Molecular testing for E. ewingii is available at several commercial laboratories in the United States and at CDC. Although healthcare providers should not wait for diagnostic test results before treating patients with suspected ehrlichiosis, PCR can confirm a patient’s illness during the acute phase of infection. PCR provides a rapid confirmation for the healthcare provider and patient and does not require the patient to return for additional serologic testing, saving the patient time and money. In addition to reducing patient costs, improved provider awareness and uptake of PCR-based testing will help define the true burden associated with different Ehrlichia spp. In 2024, the ehrlichiosis case definition was revised. The case definition now requires the use of molecular methods to identify and classify specific Ehrlichia spp. The 2024 case definition might affect provider testing choices and will likely permit more certainty when describing species-specific cases.
The first limitation of our study is that all case information relied on passive surveillance through NNDSS and not active case finding. A positive E. ewingii test result must be reported to public health authorities for investigation and then submitted to NNDSS to be captured in national statistics. If local health departments are unable to investigate cases, those cases would not be reported to NNDSS. Second, cases might be underrepresented because patients had asymptomatic or mild infections. If a person is mildly ill, they might not seek care from their healthcare provider. Thus, cases reported through passive surveillance are more likely to represent patients who are more severely ill and are from disease-endemic areas where healthcare providers have increased awareness of the condition. Finally, results from passive surveillance are not generalizable to the whole population and likely underestimate the true disease burden.

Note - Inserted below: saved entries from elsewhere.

(** ** Loading the state dict of a module of the same layout *)

Lemma distinct_NoDup l : distinct l = true -> NoDup l.
Proof.
  induction l as [|k l IH]; simpl; intro H; [constructor|].
  apply andb_true_iff in H. destruct H as [H1 H2].
  constructor; [|apply IH; exact H2].
  intro Hin. apply negb_true_iff in H1.
  assert (existsb (String.eqb k) l = true); [|congruence].
  apply existsb_exists. exists k. split; [exact Hin | apply String.eqb_refl].
Qed.

Lemma alist_get_In {V} k (v : V) l :
  NoDup (keys l) -> In (k, v) l -> alist_get k l = Some v.
Proof.
  induction l as [|[k' v'] l IH]; simpl; intros Hnd Hin; [contradiction|].
  inversion Hnd as [|? ? Hni Hnd']; subst.
  destruct Hin as [H|H].
  - injection H as -> ->. rewrite String.eqb_refl. reflexivity.
  - destruct (String.eqb_spec k k') as [->|Hne].
    + exfalso. apply Hni. change k' with (fst (k', v)).
      apply in_map. exact H.
    + apply IH; assumption.
Qed.

Lemma has_key_In {V} k (l : list (string * V)) :
  In k (keys l) -> has_key k l = true.
Proof.
  unfold has_key. induction l as [|[k' v'] l IH]; simpl; [contradiction|].
  intros [H|H].
  - subst k'. rewrite String.eqb_refl. reflexivity.
  - destruct (String.eqb k k'); [reflexivity | apply IH; exact H].
Qed.

Lemma keys_pshapes ps : map fst (pshapes ps) = keys ps.
Proof. unfold pshapes, keys. rewrite map_map. reflexivity. Qed.

Lemma keys_bshapes m : map fst (bshapes m) = keys (named_buffers m).
Proof. unfold bshapes, keys. rewrite map_map. reflexivity. Qed.

Lemma keys_state_dict m :
  keys (state_dict m) = keys (named_parameters m) ++ keys (named_buffers m).
Proof.
  unfold state_dict, keys. rewrite map_app, !map_map. reflexivity.
Qed.

(** The parameters of [t] after its entries were loaded from [sd], when
    [sd] holds every parameter of the list [ps] under its name. *)
Lemma loaded_params sd ps ts :
  pshapes ts = pshapes ps ->
  (forall e, In e ps -> alist_get (fst e) sd = Some (detach (pdata (snd e)))) ->
  pweights (map (fun e => (fst e, mkParam (loaded sd (fst e) (pdata (snd e)))
                                          (grad (snd e)))) ts)
  = pweights ps
  /\ forallb (fun e => entry_ok sd (fst e) (pdata (snd e))) ts = true.
Proof.
  revert ps. induction ts as [|[n t] ts IH]; intros [|[n' p] ps] Hs Hsd;
    try discriminate; [split; reflexivity|].
  simpl in Hs. injection Hs as -> Hsh Hs.
  destruct (IH ps Hs) as [H1 H2].
  { intros e He. apply Hsd. right. exact He. }
  pose proof (Hsd (n', p) (or_introl eq_refl)) as Hg. simpl in Hg.
  assert (Hl : loaded sd n' (pdata t)
               = mkTensor (shape (pdata t)) (data (pdata p)) []).
  { unfold loaded. rewrite Hg. cbn [shape detach data].
    rewrite <- Hsh, shape_eqb_refl. reflexivity. }
  assert (Ho : entry_ok sd n' (pdata t) = true).
  { unfold entry_ok. rewrite Hg. cbn [shape detach].
    rewrite <- Hsh. apply shape_eqb_refl. }
  unfold pweights in *. cbn [map forallb fst snd pdata].
  rewrite Hl, Ho, H1, H2. cbn [shape data andb]. rewrite Hsh.
  split; reflexivity.
Qed.

Lemma loaded_buffers sd bs ts :
  map (fun e => (fst e, shape (snd e))) ts
  = map (fun e => (fst e, shape (snd e))) bs ->
  (forall e, In e bs -> alist_get (fst e) sd = Some (detach (snd e))) ->
  map (fun e => (fst e, shape (snd e), data (snd e)))
    (map (fun e => (fst e, loaded sd (fst e) (snd e))) ts)
  = map (fun e => (fst e, shape (snd e), data (snd e))) bs
  /\ forallb (fun e => entry_ok sd (fst e) (snd e)) ts = true.
Proof.
  revert bs. induction ts as [|[n t] ts IH]; intros [|[n' p] bs] Hs Hsd;
    try discriminate; [split; reflexivity|].
  simpl in Hs. injection Hs as -> Hsh Hs.
  destruct (IH bs Hs) as [H1 H2].
  { intros e He. apply Hsd. right. exact He. }
  pose proof (Hsd (n', p) (or_introl eq_refl)) as Hg. simpl in Hg.
  assert (Hl : loaded sd n' t = mkTensor (shape t) (data p) []).
  { unfold loaded. rewrite Hg. cbn [shape detach data].
    rewrite <- Hsh, shape_eqb_refl. reflexivity. }
  assert (Ho : entry_ok sd n' t = true).
  { unfold entry_ok. rewrite Hg. cbn [shape detach].
    rewrite <- Hsh. apply shape_eqb_refl. }
  cbn [map forallb fst snd].
  rewrite Hl, Ho, H1, H2. cbn [shape data andb]. rewrite Hsh.
  split; reflexivity.
Qed.

Lemma load_same_layout m t :
  pshapes (named_parameters t) = pshapes (named_parameters m) ->
  bshapes t = bshapes m ->
  NoDup (keys (state_dict m)) ->
  strict_ok (state_dict m) t = true
  /\ weights (load_entries (state_dict m) t) = weights m
  /\ bweights (load_entries (state_dict m) t) = bweights m.
Proof.
  intros Hp Hb Hnd.
  assert (Gp : forall e, In e (named_parameters m) ->
                 alist_get (fst e) (state_dict m)
                 = Some (detach (pdata (snd e)))).
  { intros e He. apply alist_get_In; [exact Hnd|].
    unfold state_dict. apply in_or_app. left.
    apply (in_map (fun e => (fst e, detach (pdata (snd e)))) _ _ He). }
  assert (Gb : forall e, In e (named_buffers m) ->
                 alist_get (fst e) (state_dict m) = Some (detach (snd e))).
  { intros e He. apply alist_get_In; [exact Hnd|].
    unfold state_dict. apply in_or_app. right.
    apply (in_map (fun e => (fst e, detach (snd e))) _ _ He). }
  destruct (loaded_params (state_dict m) _ _ Hp Gp) as [Wp Op].
  destruct (loaded_buffers (state_dict m) _ _ Hb Gb) as [Wb Ob].
  split; [|split; [exact Wp | exact Wb]].
  unfold strict_ok. rewrite Op, Ob. simpl.
  apply forallb_forall. intros [k v] Hin. simpl.
  apply orb_true_iff.
  assert (Hk : In k (keys (state_dict m)))
    by (change k with (fst (k, v)); apply in_map; exact Hin).
  rewrite keys_state_dict in Hk. apply in_app_or in Hk.
  destruct Hk as [Hk|Hk]; [left | right]; apply has_key_In.
  - rewrite <- keys_pshapes, Hp, keys_pshapes. exact Hk.
  - rewrite <- keys_bshapes, Hb, keys_bshapes. exact Hk.
Qed.

Lemma load_entries_layout c ps bs sd m :
  laid_out c ps bs m -> laid_out c ps bs (load_entries sd m).
Proof.
  intros (Hc & Hp & Hb). destruct (load_entries_frame sd m) as [S _].
  split; [rewrite (mstatic_cls _ _ S); exact Hc|].
  split; [rewrite (mstatic_pshapes _ _ S); exact Hp|].
  rewrite (mstatic_bshapes _ _ S). exact Hb.
Qed.

Lemma laid_out_NoDup c ps bs m :
  laid_out c ps bs m -> distinct (map fst ps ++ map fst bs) = true ->
  NoDup (keys (state_dict m)).
Proof.
  intros (_ & Hp & Hb) Hd. rewrite keys_state_dict.
  rewrite <- keys_pshapes, <- keys_bshapes, Hp, Hb.
  apply distinct_NoDup. exact Hd.
Qed.

Lemma load_state_dict_new_ok c ps bs m t sd' t' e e' :
  laid_out c ps bs m -> laid_out c ps bs t ->
  distinct (map fst ps ++ map fst bs) = true ->
  sd' = state_dict m ->
  load_state_dict_new t sd' e = (Ok t', e') ->
  weights t' = weights m /\ bweights t' = bweights m /\ laid_out c ps bs t'.
Proof.
  intros Hm Ht Hd -> E. unfold load_state_dict_new in E.
  destruct (load_same_layout m t) as (Hok & Hw & Hbw).
  - destruct Hm as (_ & -> & _). destruct Ht as (_ & -> & _). reflexivity.
  - destruct Hm as (_ & _ & ->). destruct Ht as (_ & _ & ->). reflexivity.
  - eapply laid_out_NoDup; eauto.
  - rewrite Hok in E. unfold ret in E. injection E as <- <-.
    split; [exact Hw|]. split; [exact Hbw|].
    apply load_entries_layout. exact Ht.
Qed.

(** ** The action of the visual policy *)

Lemma tape_within_self t : tape_within (map fst (tape t)) t.
Proof. intros l Hl. apply in_map. exact Hl. Qed.

Lemma ActorCNN_forward_full K who x dist angle w out w' :
  ActorCNN_forward K who x dist angle false w = (Ok out, w') ->
  exists raw w1 sq,
    ActorCNN_trunk K who x w = (Ok raw, w1)
    /\ ActorCNN_squash K (max_action (get_net who (self w))) raw = Ok sq
    /\ add_angle_control K sq dist angle = Ok out
    /\ w' = w1.
Proof.
  unfold ActorCNN_forward. simpl negb. cbv iota. intro E.
  apply bind_ok in E. destruct E as (sq & w2 & E1 & E2).
  apply bind_ok in E1. destruct E1 as (raw & w1 & Et & E1).
  apply bind_ok in E1. destruct E1 as (m & w3 & Em & E1).
  unfold read_net in Em. injection Em as <- <-.
  apply lift_ok in E1. destruct E1 as [Es ->].
  apply lift_ok in E2. destruct E2 as [Ea ->].
  exists raw, w1, sq. split; [exact Et|]. split; [|split; [exact Ea|reflexivity]].
  destruct (spec_ActorCNN_trunk K (fun _ => True) True_static
              [LBuffers who; LRng] who (map fst (tape x)) x)
    with (w := w) (r := Ok raw) (w' := w1)
    as [[S _] _]; simpl; auto using tape_within_self.
  rewrite (mstatic_max_action _ _ (static_net who _ _ S)). exact Es.
Qed.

E. ewingii infection is an emerging public health concern in the United States. Serologic testing for ehrlichiosis is not species-specific; therefore, molecular testing is essential for diagnosing this disease. Healthcare providers should be aware that PCR testing for ehrlichiosis is highly sensitive and specific during the acute phase of illness. CDC and other partners should also explore novel methods to increase healthcare provider awareness, such as using electronic medical record alerts or working with clinical solutions platforms, such as UpToDate. Novel approaches, along with targeted provider education on E. ewingii ehrlichiosis in disease-endemic and emerging regions, could address existing knowledge gaps, improve patient outcomes, and provide a better picture of the epidemiology of this emerging disease.